Now imagine how a student athlete feels. Not only are college athletes expected to give their best performances in class, but they’re also expected to give peak performances at events. Some even juggle multiple activities on top of class and athletics.
Last spring, Georgetown University Medical Center published a study saying that college athletes today are more at risk for depression than in past years. The reason? Ever-increasing levels of stress bombarding them from all sides.
Academic workload, high-intensity training, the pressure to deliver results and inadequate amounts of sleep all take a huge toll on college athletes, both physically and mentally. Lack of sleep from late night studying can lead to fatigue. Intense training paired with fatigue and performance anxiety makes injuries more likely, and the fear of injuries also bolsters anxiety. The stress that results can make these students more susceptible to depression, anxiety and mood disorders, and in some cases even suicidal actions.
So what needs to be done? The College of William and Mary offers a variety of resources to help athletes and students alike with mental health issues, such as the counseling center and a sports psychologist. During orientation week, all students — including athletes — are briefed on where to go and what to do if they’re feeling bogged down by stress. All of these resources are great, but availability of resources isn’t the problem.

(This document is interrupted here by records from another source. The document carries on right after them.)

(** * Soulstice POC: turn pipeline and episodic memory, shallow embedding

    The Python sources are embedded as Rocq functions:
    - [prompts/system_prompts.py]  : [simple_keyword_check]
    - [config.py]                  : the constants
    - [agent/nodes.py]             : [format_conversation_history] and the four
                                     graph nodes with the router [should_continue]
    - [agent/graph.py]             : the LangGraph wiring, as a step function
    - [memory/embedding.py], [memory/vector_store.py],
      [memory/memory_manager.py]   : the memory gateway

    Python [str] values are Rocq [string]s (sequences of 8-bit characters; the
    case conversions act on the ASCII letters).  Python [int]s are [Z].
    External collaborators (the chat model, the tokenizer, the sentence
    encoder, the Chroma collection, the JSON codec, the clock) are fields of an
    environment record; every statement quantifies over them.  Logging is
    not modelled. *)

From Stdlib Require Import String Ascii List ZArith Bool Lia Arith Permutation.
Import ListNotations.
Local Open Scope string_scope.
Local Open Scope list_scope.

(* ------------------------------------------------------------------ *)
(** * Python string methods used by the sources *)

Module PyStr.

Definition nl : string := String (ascii_of_nat 10) EmptyString.

(** [str.isspace] on one 8-bit character: TAB, LF, VT, FF, CR, FS, GS, RS,
    US and SPACE. *)
Definition is_space (c : ascii) : bool :=
  let n := nat_of_ascii c in
  (((9 <=? n) && (n <=? 13)) || ((28 <=? n) && (n <=? 32)))%nat.

Definition is_upper (c : ascii) : bool :=
  let n := nat_of_ascii c in ((65 <=? n) && (n <=? 90))%nat.

Definition is_lower (c : ascii) : bool :=
  let n := nat_of_ascii c in ((97 <=? n) && (n <=? 122))%nat.

Definition lower_char (c : ascii) : ascii :=
  if is_upper c then ascii_of_nat (nat_of_ascii c + 32) else c.

Definition upper_char (c : ascii) : ascii :=
  if is_lower c then ascii_of_nat (nat_of_ascii c - 32) else c.

Fixpoint map_chars (f : ascii -> ascii) (s : string) : string :=
  match s with
  | EmptyString => EmptyString
  | String c rest => String (f c) (map_chars f rest)
  end.

(** [s.lower()] and [s.upper()] *)
Definition lower : string -> string := map_chars lower_char.
Definition upper : string -> string := map_chars upper_char.

(** [s.capitalize()]: first character upper-cased, the rest lower-cased. *)
Definition capitalize (s : string) : string :=
  match s with
  | EmptyString => EmptyString
  | String c rest => String (upper_char c) (lower rest)
  end.

Fixpoint lstrip (s : string) : string :=
  match s with
  | EmptyString => EmptyString
  | String c rest => if is_space c then lstrip rest else s
  end.

Fixpoint rstrip (s : string) : string :=
  match s with
  | EmptyString => EmptyString
  | String c rest =>
      match rstrip rest with
      | EmptyString => if is_space c then EmptyString else String c EmptyString
      | r => String c r
      end
  end.

(** [s.strip()] *)
Definition strip (s : string) : string := rstrip (lstrip s).

(** [sub in s] *)
Fixpoint contains (sub s : string) : bool :=
  String.prefix sub s ||
  match s with
  | EmptyString => false
  | String _ rest => contains sub rest
  end.

(** [s.removeprefix(p)] *)
Definition removeprefix (p s : string) : string :=
  if String.prefix p s
  then String.substring (String.length p) (String.length s - String.length p) s
  else s.

(** [s.removesuffix(x)]; as in CPython an empty suffix removes nothing. *)
Definition removesuffix (x s : string) : string :=
  let n := String.length s - String.length x in
  if (String.length x <=? String.length s)%nat
     && negb (String.eqb x EmptyString)
     && String.eqb (String.substring n (String.length x) s) x
  then String.substring 0 n s
  else s.

(** [sep.join(parts)] *)
Definition join (sep : string) (parts : list string) : string :=
  String.concat sep parts.

(** Truth value of an [Optional[str]], as tested by [if state.get('error')]. *)
Definition truthy (o : option string) : bool :=
  match o with
  | None => false
  | Some s => negb (String.eqb s EmptyString)
  end.

(** [(o or "")] *)
Definition or_empty (o : option string) : string :=
  match o with
  | Some s => if String.eqb s EmptyString then EmptyString else s
  | None => EmptyString
  end.

End PyStr.

(* ------------------------------------------------------------------ *)
(** * agent/nodes.py: the token-budgeted history formatter *)

(** One entry of [conversation_history]: [{"role": ..., "content": ...}]. *)
Record Turn : Type := mkTurn { role : string; content : string }.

Athletes are constantly busy with something, whether that is sports, schoolwork or extracurricular activities. Sometimes their own mental health gets lost in the mix and even they don’t realize what’s happening to them. Blindly offering resources doesn’t solve anything for people who are too wrapped up in their stress to find time for themselves. While the College is on the right track regarding mental health services, it needs to find better ways to push students, notably athletes, towards prioritizing their own mental health.

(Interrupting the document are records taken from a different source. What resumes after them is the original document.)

(** C4, amended.  A node with [maxRetries] at least 1, an [exec] that fails
    at every attempt, an [execFallback] that returns and an [onError] that
    returns: [executeWithRetry] returns what [execFallback] returned for the
    item, after [maxRetries] calls of [exec] and with the call of
    [execFallback] as its last call; and wherever in a traversal a cycle of
    this node begins ([t0] is what has been called before), as long as [post]
    has not been called in this cycle [run] has neither failed nor returned;
    when [post] is called in this cycle, it is the [post] of this node, and
    its two arrays hold, each in some order, the items that the generator has
    yielded and, for each of them, a value that [execFallback] returned for
    it; and whatever has happened so far the promises can still settle so
    that [post] is called. *)
Theorem fallback_completes_cycle {W G Item Res E : Type}
    (nodes : NodeRef -> Node W G Item Res E) (r : NodeRef) (w : W)
    (t0 : list (Event Item Res E)) :
  1 <= maxRetries (config (nodes r)) ->
  always_fails (nodes r) ->
  fallback_returns (nodes r) ->
  onError_returns (nodes r) ->
  produces (nodes r) (prep (nodes r) w) ->
  (forall item m, exists v error m' t,
      interp (nodes r) (executeWithRetry (nodes r) item) m = (Fulfilled v, m') /\
      trace m' = trace m ++ t ++ [EvExecFallback item error (inl v)] /\
      Z.of_nat (count is_exec t) = maxRetries (config (nodes r)) /\
      count is_fallback t = O /\
      fallback_for (nodes r) item v) /\
  (forall sched,
      let st := schedule nodes sched (start nodes r w t0) in
      ((count is_post (status_trace st) <= count is_post t0)%nat ->
       exists c, st = Running c) /\
      (forall c ch added r' items results res,
          st = Running c ->
          count is_post (trace (mem c)) = count is_post t0 ->
          status_trace (step nodes ch c) = trace (mem c) ++ added ->
          EvPost r' items results res ∈ added ->
          r' = r /\
          exists pairs : list (Item * Res),
            item_promise <$> yields (trace (mem c)) = Fulfilled <$> pairs.*1 /\
            items ≡ₚ pairs.*1 /\ results ≡ₚ pairs.*2 /\
            Forall (fun p => fallback_for (nodes r) p.1 p.2) pairs) /\
      (exists sched',
          (count is_post t0 <
           count is_post
             (status_trace (schedule nodes (sched ++ sched') (start nodes r w t0))))%nat)).
Proof.
  intros Hmax Hfails Hfallback Hquiet Hproduces. split.
  - intros item m.
    destruct (attempts_fallback (nodes r) item Hfails Hfallback Hquiet
                (Z.to_nat (maxRetries (config (nodes r)))) 0 m)
      as (v & error & m' & t & Hrun & Htr & Hex & Hfbk & Hv); [lia | lia |].
    exists v, error, m', t. split; [exact Hrun|]. split; [exact Htr|].
    split; [lia|]. split; [exact Hfbk | exact Hv].
  - intros sched st.
    pose proof (safe_schedule nodes r t0 Hmax Hfallback Hquiet sched _
                  (safe_start nodes r w t0 Hproduces)) as Hrun.
    fold st in Hrun. split; [|split].
    + intros Hzero. destruct Hrun as [Hposted | (c & Hc & _)]; [lia | by exists c].
    + intros c ch added r' items results res Hst Hcount Hadded Hin.
      pose proof (paired_schedule nodes sched r w t0) as Hpaired.
      fold st in Hpaired. rewrite Hst in Hrun, Hpaired.
      assert (Hnode : node c = r).
      { destruct Hrun as [Hposted | (c0 & [= <-] & (Hnode & _) & _)];
          [simpl in Hposted; lia | exact Hnode]. }
      destruct (posted_pairs nodes c ch added r' items results res Hpaired Hadded Hin)
        as (-> & pairs & Hpromises & Hitems & Hresults & Hpairs).
      split; [exact Hnode|]. exists pairs.
      split; [exact Hpromises|]. split; [exact Hitems|]. split; [exact Hresults|].
      rewrite Hnode in Hpairs. eapply Forall_impl; [exact Hpairs|].
      intros [item result] Hr. by apply result_is_fallback.
    + setoid_rewrite schedule_app. fold st.
      by apply (safe_can_post nodes r t0 Hmax Hfallback Hquiet).
Qed.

The suicide of University of Pennsylvania track team member Madison Holleran is a tragic example of what can happen when athletes are left alone with their stress. Struggling student athletes can’t always be expected to share their problems of their own volition just because they are told that there’s a counselor on campus. Coaches, trainers and staff need to have the mental health discussion with their teams before something tragic happens, not because something tragic has happened.

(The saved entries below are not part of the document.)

(** [Object.keys(v)]: the own enumerable keys, in the order in which the
    fields of an object are listed here; the indices for an array; a
    TypeError for [null] and [undefined]; nothing for the other primitives
    that is.ts can pass (is.ts passes only values whose [typeof] is
    ['object']). *)
Definition objectKeys (v : JsValue) : JsResult (list string) :=
  match v with
  | JUndefined => TypeError
  | JNull => TypeError
  | JObj fields => Returned (map fst fields)
  | JArr elements => Returned (map fst (arrayEntries 0 elements))
  | _ => Returned []
  end.

(** [v[key]] and [v.key]: an own property of an object, an element or the
    length of an array, a TypeError on [null] and [undefined]; [undefined]
    when there is no such property. *)
Definition member (v : JsValue) (key : string) : JsResult JsValue :=
  match v with
  | JUndefined => TypeError
  | JNull => TypeError
  | JObj fields =>
      Returned (match getOwn fields key with
                | Some x => x
                | None => JUndefined
                end)
  | JArr elements =>
      if String.eqb key "length" then Returned (JNum (Z.of_nat (List.length elements)))
      else Returned (match getOwn (arrayEntries 0 elements) key with
                     | Some x => x
                     | None => JUndefined
                     end)
  | _ => Returned JUndefined
  end.

(** [a || b] on expressions that may throw: [b] is evaluated only when [a]
    returned false. *)
Definition orElse (a b : JsResult bool) : JsResult bool :=
  match a with
  | Returned true => Returned true
  | Returned false => b
  | TypeError => TypeError
  end.

(** [typeof obj.key === type] *)
Definition typeofMemberIs (obj : JsValue) (key type : string) : JsResult bool :=
  match member obj key with
  | Returned x => Returned (String.eqb (typeof x) type)
  | TypeError => TypeError
  end.

(** [typeof obj.key !== 'undefined'] *)
Definition memberIsDefined (obj : JsValue) (key : string) : JsResult bool :=
  match member obj key with
  | Returned x => Returned (negb (String.eqb (typeof x) "undefined"))
  | TypeError => TypeError
  end.

(** [isArray(obj.key)] *)
Definition memberIsArray (obj : JsValue) (key : string) : JsResult bool :=
  match member obj key with
  | Returned x => Returned (isArray x)
  | TypeError => TypeError
  end.

(** [isDynamoAttributeValue] *)
Definition isDynamoAttributeValue (obj : JsValue) : JsResult bool :=
  if String.eqb (typeof obj) "object" then
    orElse (typeofMemberIs obj "S" "string")
   (orElse (typeofMemberIs obj "N" "string")
   (orElse (typeofMemberIs obj "BOOL" "boolean")
   (orElse (memberIsArray obj "SS")
   (orElse (memberIsArray obj "NS")
   (orElse (memberIsArray obj "BS")
   (orElse (memberIsArray obj "L")
   (orElse (memberIsDefined obj "B")
   (orElse (memberIsDefined obj "M")
           (typeofMemberIs obj "NULL" "boolean")))))))))
  else Returned false.

(** [isDynamoAttributeMap] *)
Definition isDynamoAttributeMap (obj : JsValue) : JsResult bool :=
  if String.eqb (typeof obj) "object" then
    match objectKeys obj with
    | TypeError => TypeError
    | Returned keys =>
        match keys with
        | key0 :: _ =>
            match member obj key0 with
            | TypeError => TypeError
            | Returned first =>
                if String.eqb (typeof first) "object"
                then isDynamoAttributeValue first
                else Returned false
            end
        | [] => Returned false
        end
    end
  else Returned false.

(** The ten keys under which [isDynamoAttributeValue] looks for a type. *)
Definition typeKeys : list string :=
  ["S"; "N"; "BOOL"; "SS"; "NS"; "BS"; "L"; "B"; "M"; "NULL"].

(* ===================================================================== *)
(** ** A store that never runs out of pages *)
(* ===================================================================== *)

(** Every call resolves to an empty page with a continuation token; the
    state of the store counts the calls. *)
Definition endlessDynamo (call : DynamoCall) (calls : Z)
  : (JsValue + DynamoOutput) * Z :=
  (inr {| Items := []; Count := 0; ScannedCount := 0;
          LastEvaluatedKey := Some [("id", JNum calls)] |},
   calls + 1).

I’m not saying that all athletes have poor mental health practices and should be forced into therapy, but I do think preventive measures should be taken to ensure that athletes know they have support consistently available.
As a coach, trainer or teammate, all you have to start with is, “Are you stressed?” Email your team the link to the College’s Mental Wellness page. Talk to your team members about what signs of stress to look for in themselves and others. Have a team discussion about how to manage school and sports. Do something to get the conversation started.
When Holleran committed suicide, the general response was shock because she was a beautiful, extremely intelligent and athletic young woman. No one knew what she was coping with inside because no one asked. The College’s athletics program needs to consistently initiate discussions about mental health with athletes. Don’t wait for your athletes to come to you.